BELS, Brexit, NICE

As we enter the summer (at least in the Northern Hemisphere!) after the annual BIO meeting in San Francisco and ahead of the impending Brexit vote, we wanted to send out greetings to the BELS community.  We are now actively commencing the BELS membership drive so please do visit our membership pages and join this formidable community.  Membership can bring a whole host of benefits including keeping you up to speed with UK developments, building bridges to leading UK assets, and being part of an exclusive, influential network managed by a trusted intermediary.  My last blog back in April emphasised what a treasure trove The BELS List represents.  It is truly a unique and powerful resource which justifies membership, be it as an individual Primary Member or with organisational support as an Affiliate.

On the news front, I highlight a few noteworthy developments of late.

  • Nearly a year into its existence, the NHS Innovation Accelerator programme is helping to bring in a stream of new innovative technologies and services to the NHS as it seeks to create the conditions and culture changes needed for faster adoption. Further, a recently announced Innovation and Technology Tariff category is to allow NHS England to ‘bulk buy’ innovations nationally instead of locally and guarantee automatic reimbursement when an approved innovation is used.
  • AstraZeneca announced a broad initiative to embed genomics across its R&D platform with a goal of sequencing two million genomes at its in-house Centre for Genomics Research.
  • A trio of Oxford spinouts raised almost £37 million in a record round of fundraising for UK academic spinouts with OxStem, EvOx and Vaccitech all receiving money from Oxford Sciences, a £300 million fund set up last year with backing from several high-profile City investors.
  • Neil Woodford has invested a further £12 million in Imperial Innovations, upping his stake to 21%.
  • NHS England announced a £15 million investment to support a range of measures aiming to speed up the detection of cancer, including the creation of a National Diagnostics Capacity Fund to test initiatives to increase capacity and productivity of diagnostic services.
  • And Jim O’Neill unveiled his final AMR plan of attack with recommendations that pharma firms are given a $1 billion bonus for each new antibiotic they discover as part of an attack on antimicrobial resistance.

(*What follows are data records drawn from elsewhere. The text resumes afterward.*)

(** * gwaihir: the config writer, the metadata log, the data loader and the
      volume viewer, embedded from the Python source.

    Sources embedded here:
    - [src/gwaihir/plot.py]: [Plotter.get_data_array],
      [ThreeDViewer.on_update_plot], [plot_2d_image], [plot_3d_slices] and
      the 3-D branch of [plot_data];
    - [src/gwaihir/controller/control_preprocess.py]: [create_yaml_file],
      [extract_metadata].

    Conventions.  A Python call that may raise returns a [result]; a method
    that mutates its object returns the new object next to the outcome and
    the text it printed.  Floating-point quantities that are computed with
    are modelled by the rationals they denote ([Q], exact arithmetic); a
    float that is only printed is given by its shortest decimal digits, as
    [repr] prints them.  The routines of the scientific libraries are not
    computed here: [np.sqrt], surface extraction and colour mapping are
    section variables, and [pd.read_csv], [DataFrame.to_csv], [np.mean]
    and [np.round] are fields of the world in which [extract_metadata]
    runs. *)

From Stdlib Require Import List String Ascii ZArith QArith Qabs Bool Lia Arith Lqa.
From Stdlib Require Import Qround DecimalString DecimalPos DecimalZ.
Import ListNotations.
Open Scope string_scope.
Open Scope list_scope.
(** * Casino-2 ledger server: a shallow embedding of [server.js]

    The development follows the source file top to bottom: the string
    helpers the handlers rely on ([trim], [parseInt]), the persisted data
    ([balances.json]), the file and cache operations ([ensureDataFile],
    [loadData], [saveData], [getOrCreatePlayer], [appendHistory]) and the
    eight Express handlers.

    Modelling conventions, and where the model stops being exact.
    - JavaScript numbers that the handlers compute with are integers; they
      are modelled by [Z].  A double holds every integer up to 2^53 in
      magnitude ([safe]); beyond that the code rounds and the model does
      not, so statements about computed values carry [safe] hypotheses.
    - A string is a sequence of code units; the model keeps the code units
      below 256, one per [ascii], and with them the seven white-space code
      units of that range.
    - A request field is a string or is missing ([Js.Value]).  A number
      in a numeric field behaves as its decimal text, and a falsy value
      in a field that a handler trims behaves as a missing one; a truthy
      value that is not a string makes [.trim] throw before any
      validation, and such a request is not a [Request].
    - [data.players] is a plain object used as a dictionary: a
      [gmap string Player].  Stored values are objects, hence truthy, so
      [!data.players[username]] is "the key is absent" for every username
      that is [ordinary].  For the other usernames ([inherited_names]) the
      JavaScript lookup finds a property inherited from [Object.prototype]
      when the store has no such key, and the handlers then work on that
      object instead of a player; the model does not follow them there, so
      statements about what a handler does for a username carry an
      [ordinary] hypothesis.
    - The backing file is missing, unreadable as an object, a plain object
      without a usable [players], or a serialised store ([FileContent]).
    - The process state that the handlers touch is collected in [World]:
      the content of the backing file, the global [dataCache], the log of
      [fs.writeFileSync] calls and the wall clock.  Code that touches it
      lives in the state monad [M].
    - [player] in a handler is a reference into [dataCache.players]; the
      model reads the record, updates a local copy and writes it back under
      the same key before anything else can observe the store. *)

From Stdlib Require Import ZArith String Ascii List Lia Bool.
From stdpp Require Import gmap strings list fin_maps.

Local Open Scope string_scope.
Local Open Scope list_scope.
Local Open Scope Z_scope.

(** ** Strings *)

Module Js.

(** WhiteSpace and LineTerminator code units below 256:
    TAB, LF, VT, FF, CR, SP and NBSP. *)
Definition isWhiteSpace (c : ascii) : bool :=
  let n := Z.of_nat (nat_of_ascii c) in
  ((9 <=? n) && (n <=? 13)) || (n =? 32) || (n =? 160).

Fixpoint trimStart (s : string) : string :=
  match s with
  | EmptyString => EmptyString
  | String c r => if isWhiteSpace c then trimStart r else s
  end.
Definition c_style_display_set (r : option Ref) (v : jsstring) : C unit :=
  x <- c_deref r ;; c_write x (with_c_display v).
Definition c_style_borderColor_set (r : option Ref) (v : jsstring) : C unit :=
  x <- c_deref r ;; c_write x (with_c_borderColor v).
Definition c_style_borderStyle_set (r : option Ref) (v : jsstring) : C unit :=
  x <- c_deref r ;; c_write x (with_c_borderStyle v).
Definition c_addEventListener (r : option Ref) (type : jsstring) (h : WarningHandler) : C unit :=
  x <- c_deref r ;; c_write x (with_c_listeners (fun l => l ++ [(type, h)])).

(** [r.querySelector('button[data-hide]').addEventListener('click', h)] *)
Definition c_data_hide_addClickListener (r : option Ref) (h : WarningHandler) : C unit :=
  x <- c_deref r ;;
  e <- c_gets (fun c => control c x) ;;
  match c_data_hide e with
  | Some _ => c_write x (with_c_data_hide (fun l => l ++ [h]))
  | None => c_throw TypeError
  end.

(** [r.click()] runs listeners the module does not own: it is recorded. *)
Definition c_click (r : option Ref) (id : jsstring) : C unit :=
  c_deref r ;; c_modify (with_clicked (fun l => l ++ [id])).

(** Displays the warning about content with an unsupported active UI
    (lines 146-176). *)
Definition displayActiveContentWarning : C unit :=
  alertActiveContent <- c_getElementById (js "activeContent") ;;
  c_style_display_set alertActiveContent (js "block") ;;
  setup <- c_gets activeContentWarningSetup ;;
  c_when (negb setup)
    (c_modify (with_activeContentWarningSetup true) ;;
     c_data_hide_addClickListener alertActiveContent HideWarning ;;
     c_forEach [js "swModeLink"; js "stop"]
       (fun id =>
          link <- c_getElementById id ;;
          c_addEventListener link (js "click") (ShowOption id))).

Brexit continues to dominate the airwaves in the UK.  While BELS will not make any political pronouncements as a general ethos and we all have our own opinions on the matter, it is important to note that the industry itself in the UK and the broader scientific community seem pretty much aligned against Brexit, warning that it would bring uncertainty to the sector.  No matter which side of the argument on which one sits, inherent difficulties with this debate involve many unknowns and speculations wrought by the fact this would be the first time that a member state would have left the EU.  The June 23 vote promises to be momentous no matter which way it goes.

Finally, on another sensitive subject, NICE has come into the spotlight once again as it takes on the mantle previously held by the Cancer Drugs Fund.  NICE suffers often from a perspective that it turns down so many products that it is an enemy of innovation. However, Nice’s official statistics tell a different story.

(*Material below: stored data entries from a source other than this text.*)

(** ** Establishing a session *)

(** C4. With fewer than two refs the effect returns at once: the state is
    untouched, no cleanup is returned, the handler is registered on no
    element, and whatever the host does afterwards (scrolls, queued events,
    refs being set) the hook assigns no offset.  [listeners st = ∅] says that
    the handler of the session being established is new. *)
Theorem establish_below_two st acts :
  (length (refs st) < 2)%nat →
  listeners st = ∅ →
  useEffect_body st = (st, None)
  ∧ listeners (run acts (useEffect_body st).1) = ∅
  ∧ writes (run acts (useEffect_body st).1) = writes st.
Proof.
  intros Hlen Hl.
  assert (useEffect_body st = (st, None)) as ->.
  { unfold useEffect_body. by rewrite (proj2 (Nat.ltb_lt _ _) Hlen). }
  simpl. split_and!; [done| |].
  - by rewrite listeners_run.
  - by apply writes_run_unobserved.
Qed.

(** ** The reentrancy guard *)

Lemma pending_releases_app q1 q2 :
  pending_releases (q1 ++ q2) = (pending_releases q1 + pending_releases q2)%nat.
Proof. unfold pending_releases. by rewrite filter_app, length_app. Qed.

Lemma pending_releases_events evs : pending_releases (map ScrollEvent evs) = 0%nat.
Proof. induction evs as [|e evs IH]; [done|]. apply IH. Qed.

Lemma no_pending_release q :
  pending_releases q = 0%nat → ∃ evs, q = map ScrollEvent evs.
Proof.
  induction q as [|[e|] q IH]; intros H.
  - by exists [].
  - destruct (IH H) as [evs ->]. by exists (e :: evs).
  - done.
Qed.

Lemma guard_inv_scrollHandler source st :
  guard_inv st → guard_inv (scrollHandler source st).
Proof.
  unfold guard_inv. intros Hinv. destruct (isSyncing st) eqn:Hs.
  - rewrite scrollHandler_guarded by done. by rewrite Hs.
  - destruct (scrollHandler_pass source st Hs) as (-> & _ & _ & _ & (evs & ->) & _).
    rewrite !pending_releases_app, pending_releases_events, Hinv. done.
Qed.

Lemma guard_inv_step st a : guard_inv st → guard_inv (step st a).
Proof.
  intros Hinv. destruct a as [el ax v| |i c]; simpl.
  - unfold guard_inv in *. simpl. rewrite pending_releases_app, Hinv.
    change (pending_releases [ScrollEvent el]) with 0%nat. lia.
  - destruct (tasks st) as [|[el|] rest] eqn:Hq; [done| |].
    + unfold UseSyncScroll.dispatch. case_bool_decide.
      * apply guard_inv_scrollHandler. unfold guard_inv in *. simpl.
        by rewrite Hq in Hinv.
      * unfold guard_inv in *. simpl. by rewrite Hq in Hinv.
    + unfold guard_inv in *. simpl. rewrite Hq in Hinv.
      destruct (isSyncing st); [|done].
      change (pending_releases (ReleaseGuard :: rest))
        with (S (pending_releases rest)) in Hinv. lia.
  - done.
Qed.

  • From March 2000 to the end of April 2016, NICE published 217 single technology appraisals and 172 multiple technology appraisals; 389 appraisals in total, containing 654 individual recommendations.
  • Overall, 81% of decisions made by NICE were ´recommended’ or ´optimised´.
  • On the cancer front, since 2000, when it started to produce cancer guidance, NICE has published 192 individual recommendations on cancer drugs in 140 technology appraisals.
  • Overall, 64% of all recommendations stated that the NHS should use these drugs in line with their marketing authorisation (‘recommended’), or in specific circumstances (‘optimised recommendation’, i.e., targeting treatments so patients who could clearly benefit can gain access to treatment).
  • Since March 2000, NICE has made 7 optimised recommendations for the use of anti-cancer drugs.
  • As we go to press with this blog, NICE just rushed through Bristol-Myers Squibb’s advanced melanoma immunotherapy combo Opdivo and Yervoy, an approval that was one of the fastest in NHS history.

While no agency can be perfect in everyone’s eyes, health technology assessments are here to stay in a world struggling to afford modern healthcare and NICE is very much seen as a source of best practice by many parts of the world which look to it for guidance.  NICE is thus, in some quarters, viewed as a UK asset.  The hope is that this will continue and that further dialogue will help to fine tune its processes and results.  Innovation is key to improving healthcare but cost will always be a factor and justification is therefore a mandatory consideration.

In closing, I hope you’ll heed the call to arms to join BELS now.  BELS encourages and enables the extraordinary British-trained talent base at home and abroad to strengthen connections to mutually benefit themselves, their organisations, and this important sector.  For this is very much a two-way street. The success of our expats and other overseas alumni reflects well on the UK, and equally, the strength of the UK health and life sciences can reflect well on our expats. With your support and involvement, BELS will better connect all parts of our great United Kingdom of Life Scientists so that together we can achieve more.

Best wishes for a great start to summer (in the Northern Hemisphere!)